> **Information shown**
··········

(** * Keepalived: the keepalive liveness monitor of the sensu-go backend

    A shallow embedding of [backend/keepalived/keepalived.go].  The daemon
    talks to three collaborators that it only knows through Go interfaces
    (the store, the message bus, the deregistrar) and reads the wall clock.
    They are an interface here as well: a type class over the collaborators'
    own state.  Every call the daemon makes is appended to a trace, so that
    "publishes", "writes" and "does not publish" are statements about the
    calls a function adds to the trace.

    Go pointers to entities and monitors are locations in two heaps, so that
    the assignment [entity.LastSeen = e.Timestamp] and [mon.Stop()] are seen
    through every alias.  A nil dereference, closing a closed channel and a
    negative WaitGroup counter are Go panics: the [Panic] outcome. *)

From Stdlib Require Import ZArith String.
From stdpp Require Import base option list gmap strings.

Local Open Scope string_scope.
Local Open Scope list_scope.
Local Open Scope Z_scope.

(** ** Machine integers and durations *)

(** Two's complement wrap-around of Go's [int64] arithmetic. *)
Definition wrap64 (z : Z) : Z := (z + 2 ^ 63) `mod` 2 ^ 64 - 2 ^ 63.

Definition int64_range (z : Z) : Prop := - 2 ^ 63 <= z < 2 ^ 63.
Definition uint32_range (z : Z) : Prop := 0 <= z < 2 ^ 32.

(** [time.Duration] is an [int64] count of nanoseconds. *)
Definition Duration := Z.
Definition Nanosecond : Duration := 1.
Definition Second : Duration := 1000000000.

(** ** Constants of the package *)

Definition DefaultHandlerCount : Z := 10.
Definition DefaultKeepaliveTimeout : Z := 120.
Definition KeepaliveCheckName : string := "keepalive".
Definition KeepaliveHandlerName : string := "keepalive".
Definition RegistrationCheckName : string := "registration".
Definition RegistrationHandlerName : string := "registration".

(** Modelled from the spec: [types.EntityAgentClass], the class of agent
    entities; its declaration is not part of the sources. *)
Definition EntityAgentClass : string := "agent".

(** Modelled from the spec: the topics of package [messaging] the daemon
    uses (keepalive, event, event-raw); only their being distinct matters. *)
Inductive Topic : Set := TopicKeepalive | TopicEvent | TopicEventRaw.

#[global] Instance Topic_eq_dec : EqDecision Topic.
Proof. solve_decision. Defined.

(** ** Data model *)

Definition error := string.
Definition loc := nat.

(** The fields of [types.Entity] the daemon reads or writes.
    [KeepaliveTimeout] is a [uint32] number of seconds, [LastSeen] an
    [int64] Unix time. *)
Record Entity : Set := mkEntity {
  Entity_ID : string;
  Entity_Class : string;
  Entity_Organization : string;
  Entity_Environment : string;
  Entity_KeepaliveTimeout : Z;
  Entity_Deregister : bool;
  Entity_LastSeen : Z
}.

Definition Entity_set_LastSeen (t : Z) (e : Entity) : Entity :=
  mkEntity (Entity_ID e) (Entity_Class e) (Entity_Organization e)
    (Entity_Environment e) (Entity_KeepaliveTimeout e) (Entity_Deregister e) t.

Record Check : Set := mkCheck {
  Check_Name : string;
  Check_Interval : Z;
  Check_Handlers : list string;
  Check_Environment : string;
  Check_Organization : string;
  Check_Status : Z
}.

Definition Check_set_Status (s : Z) (c : Check) : Check :=
  mkCheck (Check_Name c) (Check_Interval c) (Check_Handlers c)
    (Check_Environment c) (Check_Organization c) s.

(** [types.Event]: a timestamp, a pointer to an entity and a pointer to a
    check, either of which may be nil.  In the daemon's memory the entity is
    a location ([Event]); what crosses the interface to the store or the bus
    is the event with the entity's contents at the time of the call
    ([EventV]). *)
Record EventOf (E : Type) : Type := mkEvent {
  Event_Timestamp : Z;
  Event_Entity : option E;
  Event_Check : option Check
}.
Arguments mkEvent {E} _ _ _.
Arguments Event_Timestamp {E} _.
Arguments Event_Entity {E} _.
Arguments Event_Check {E} _.

Definition Event := EventOf loc.
Definition EventV := EventOf Entity.

Definition Event_set_Check {E} (c : option Check) (e : EventOf E) : EventOf E :=
  mkEvent (Event_Timestamp e) (Event_Entity e) c.

(** [types.KeepaliveRecord], the persisted marker of a failing keepalive. *)
Record KeepaliveRecord : Set := mkKeepaliveRecord {
  Record_EntityID : string;
  Record_Organization : string;
  Record_Environment : string;
  Record_Time : Z
}.

(** The two values a [context.Context] carries to the store.
    [context.TODO()] carries neither. *)
Record Ctx : Set := mkCtx {
  Ctx_Organization : option string;
  Ctx_Environment : option string
}.

Definition ctxTODO : Ctx := mkCtx None None.

(** [types.SetContextFromResource]: the organization and environment of the
    resource, read through [GetOrg] and [GetEnv]. *)
Definition SetContextFromResource (e : Entity) : Ctx :=
  mkCtx (Some (Entity_Organization e)) (Some (Entity_Environment e)).

(** What arrives on the keepalive channel, a [chan interface{}]: an
    [*types.Event] (possibly a nil one) or a value of another type. *)
Inductive Msg : Type :=
| MsgEvent (e : option Event)
| MsgOther.

Definition Subscription := nat.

··········

> **The problem**
Lines of the listing above that include the string "Open" should each be copied.

> **Completed task**
Local Open Scope string_scope.
Local Open Scope list_scope.
Local Open Scope Z_scope.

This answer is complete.